[Saved entries]
Definition finishedTriangles (unitScale : num) (object : Element) : list (Triangle num) :=
  if strictEq unitScale (ofZ 1) then movedTriangles object
  else map (scaleTriangleBy unitScale) (movedTriangles object).

(** The objects on which the arrays that [parse3MF] shares and the start
    of its transform loop do no harm: an object with a matrix none of whose
    triangle elements is left out, and an object without a matrix none of
    whose vertices is named twice, or any such object when the scale is 1. *)
Definition handledObject (unitScale : num) (object : Element) : Prop :=
  match objectMesh object with
  | None => True
  | Some (vertexElements, triangleElements) =>
      match objectMatrix object with
      | Some _ =>
          Forall (fun triangle =>
                    cornerIndices (List.length vertexElements) triangle <> [])
                 triangleElements
      | None =>
          strictEq unitScale (ofZ 1) = true
          \/ NoDup (flat_map (cornerIndices (List.length vertexElements)) triangleElements)
      end
  end.

Definition cornerRefs (t : TriangleRefs) : list ref := [ta t; tb t; tc t].

(** The triangles that a state of the loop over the objects stands for:
    its references are within the store and lead to these triangles, and no
    array is referenced twice when the arrays are to be scaled. *)
Definition standsFor (unitScale : num) (st : Heap (num := num) * list TriangleRefs)
    (triangles : list (Triangle num)) : Prop :=
  Forall (fun t => Forall (fun r => (r < List.length (fst st))%nat) (cornerRefs t)) (snd st)
  /\ map (resolve (fst st)) (snd st) = triangles
  /\ (strictEq unitScale (ofZ 1) = false -> NoDup (flat_map cornerRefs (snd st))).
(** * generate_js.py: the documentation page bundler

    A shallow embedding of [src/generate_js.py] together with the parts of
    the Python runtime the script relies on: text-mode [open]/[read]
    (strict UTF-8 decoding followed by universal-newline translation),
    [os.path.join], insertion-ordered [dict] assignment, [print], the
    [try]/[except Exception] statement and [json.dumps(..., indent=4)].

    Python [str] values are sequences of Unicode code points; they are
    modelled as lists of [N].  File contents are lists of bytes. *)

From Stdlib Require Import NArith ZArith List Bool Lia String Ascii.
From Stdlib.Strings Require Import Byte.
Import ListNotations.
Local Open Scope N_scope.

(* ------------------------------------------------------------------ *)
(** ** Python strings *)

Definition pystr : Type := list N.

(** An ASCII literal of the script. *)
Definition py (s : string) : pystr :=
  List.map N_of_ascii (list_ascii_of_string s).

Definition LF : N := 10.
Definition CR : N := 13.
Definition QUOTE : N := 34.
Definition BACKSLASH : N := 92.
Definition SPACE : N := 32.

Fixpoint pystr_eqb (a b : pystr) : bool :=
  match a, b with
  | [], [] => true
  | x :: a', y :: b' => (x =? y) && pystr_eqb a' b'
  | _, _ => false
  end.

(** A code point that UTF-8 can carry: below 0x110000 and not a
    surrogate. *)
Definition scalar (c : N) : Prop :=
  c < 0x110000 /\ ~ (0xD800 <= c <= 0xDFFF).

(* ------------------------------------------------------------------ *)
(** ** Exceptions *)

(** The exception classes that matter to the script.  The first six derive
    from [Exception]; [KeyboardInterrupt] and [SystemExit] derive from
    [BaseException] only. *)
Inductive exn_class : Type :=
| FileNotFoundError
| PermissionError
| IsADirectoryError
| OSError
| UnicodeDecodeError
| MemoryError
| KeyboardInterrupt
| SystemExit.

Definition issubclass_Exception (c : exn_class) : bool :=
  match c with
  | KeyboardInterrupt | SystemExit => false
  | _ => true
  end.

(** An exception instance: its class and the text [str(e)] renders. *)
Record exn : Type := mkExn { exn_cls : exn_class; exn_str : pystr }.

(* ------------------------------------------------------------------ *)
(** ** The environment: files and the codec's fault text *)

(** [fs_read path] is what opening [path] in mode ['r'] and reading the
    underlying binary stream to its end gives: an exception, or the bytes
    of the file.  [codec_fault bs] is the text of the [UnicodeDecodeError]
    the UTF-8 codec raises on the ill-formed byte string [bs]. *)
Record env : Type := mkEnv {
  fs_read : pystr -> exn + list byte;
  codec_fault : list byte -> pystr
}.

(* ------------------------------------------------------------------ *)
(** ** Strict UTF-8 decoding ([encoding='utf-8'], errors='strict') *)

Definition is_cont (b : N) : bool := (0x80 <=? b) && (b <? 0xC0).

(** Well-formed sequences only: no overlong forms, no surrogates, nothing
    above U+10FFFF.  The code point arithmetic is the decoder's own:
    shifted sum minus the accumulated marker bits. *)
Fixpoint utf8_decode (bs : list N) : option pystr :=
  match bs with
  | [] => Some []
  | ch :: r0 =>
    if ch <? 0x80 then option_map (cons ch) (utf8_decode r0)
    else if ch <? 0xC2 then None
    else if ch <? 0xE0 then
      match r0 with
      | ch2 :: r1 =>
        if is_cont ch2
        then option_map
               (cons (N.shiftl ch 6 + ch2 - (N.shiftl 0xC0 6 + 0x80)))
               (utf8_decode r1)
        else None
      | _ => None
      end
    else if ch <? 0xF0 then
      match r0 with
      | ch2 :: ch3 :: r2 =>
        if is_cont ch2 && is_cont ch3
           && negb ((ch =? 0xE0) && (ch2 <? 0xA0))
           && negb ((ch =? 0xED) && (0xA0 <=? ch2))
        then option_map
               (cons (N.shiftl ch 12 + N.shiftl ch2 6 + ch3
                      - (N.shiftl 0xE0 12 + N.shiftl 0x80 6 + 0x80)))
               (utf8_decode r2)
        else None
      | _ => None
      end
    else if ch <? 0xF5 then
      match r0 with
      | ch2 :: ch3 :: ch4 :: r3 =>
        if is_cont ch2 && is_cont ch3 && is_cont ch4
           && negb ((ch =? 0xF0) && (ch2 <? 0x90))
           && negb ((ch =? 0xF4) && (0x90 <=? ch2))
        then option_map
               (cons (N.shiftl ch 18 + N.shiftl ch2 12 + N.shiftl ch3 6 + ch4
                      - (N.shiftl 0xF0 18 + N.shiftl 0x80 12
                         + N.shiftl 0x80 6 + 0x80)))
               (utf8_decode r3)
        else None
      | _ => None
      end
    else None
  end.

Definition decode_bytes (bs : list byte) : option pystr :=
  utf8_decode (List.map Byte.to_N bs).

(** Universal newlines ([newline=None] on input): every ["\r\n"] and every
    remaining ["\r"] is returned to the caller as ["\n"]. *)
Fixpoint universal_newlines (s : pystr) : pystr :=
  match s with
  | [] => []
  | c :: r =>
    if c =? CR then
      match r with
      | d :: r' => if d =? LF then LF :: universal_newlines r'
                   else LF :: universal_newlines r
      | [] => [LF]
      end
    else c :: universal_newlines r
  end.

(** [with open(filepath, 'r', encoding='utf-8') as f: content = f.read()] *)
Definition open_read (E : env) (filepath : pystr) : exn + pystr :=
  match fs_read E filepath with
  | inl e => inl e
  | inr bs =>
    match decode_bytes bs with
    | Some text => inr (universal_newlines text)
    | None => inl (mkExn UnicodeDecodeError (codec_fault E bs))
    end
  end.

(* ------------------------------------------------------------------ *)
(** ** [os.path.join] on two components *)

Definition SLASH : N := 47.

Definition endswith_slash (a : pystr) : bool :=
  match rev a with
  | c :: _ => c =? SLASH
  | [] => false
  end.

Definition startswith_slash (b : pystr) : bool :=
  match b with
  | c :: _ => c =? SLASH
  | [] => false
  end.

(** [posixpath.join(a, b)]: an absolute [b] replaces the path; otherwise
    [b] is appended, after a separator unless the path is empty or already
    ends with one. *)
Definition os_path_join (a b : pystr) : pystr :=
  if startswith_slash b then b
  else if pystr_eqb a [] || endswith_slash a then a ++ b
  else a ++ [SLASH] ++ b.

(* ------------------------------------------------------------------ *)
(** ** Insertion-ordered dictionaries *)

Definition dict : Type := list (pystr * pystr).

Definition keys (d : dict) : list pystr := List.map fst d.

Fixpoint dict_get (d : dict) (k : pystr) : option pystr :=
  match d with
  | [] => None
  | (k', v) :: r => if pystr_eqb k' k then Some v else dict_get r k
  end.

(** [d[k] = v]: an existing key keeps its position, a new key goes last. *)
Fixpoint dict_set (d : dict) (k v : pystr) : dict :=
  match d with
  | [] => [(k, v)]
  | (k', v') :: r =>
    if pystr_eqb k' k then (k', v) :: r else (k', v') :: dict_set r k v
  end.

(* ------------------------------------------------------------------ *)
(** ** Output streams and the script's effects *)

Record world : Type := mkWorld { stdout : pystr; stderr : pystr }.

**Task requirements:**
Using the records above, copy word for word the line with "of its transform", the line with "Forall (fun t =>", and every line between them.

**Output below:**
    of its transform loop do no harm: an object with a matrix none of whose
    triangle elements is left out, and an object without a matrix none of
    whose vertices is named twice, or any such object when the scale is 1. *)
Definition handledObject (unitScale : num) (object : Element) : Prop :=
  match objectMesh object with
  | None => True
  | Some (vertexElements, triangleElements) =>
      match objectMatrix object with
      | Some _ =>
          Forall (fun triangle =>
                    cornerIndices (List.length vertexElements) triangle <> [])
                 triangleElements
      | None =>
          strictEq unitScale (ofZ 1) = true
          \/ NoDup (flat_map (cornerIndices (List.length vertexElements)) triangleElements)
      end
  end.

Definition cornerRefs (t : TriangleRefs) : list ref := [ta t; tb t; tc t].

(** The triangles that a state of the loop over the objects stands for:
    its references are within the store and lead to these triangles, and no
    array is referenced twice when the arrays are to be scaled. *)
Definition standsFor (unitScale : num) (st : Heap (num := num) * list TriangleRefs)
    (triangles : list (Triangle num)) : Prop :=
  Forall (fun t => Forall (fun r => (r < List.length (fst st))%nat) (cornerRefs t)) (snd st)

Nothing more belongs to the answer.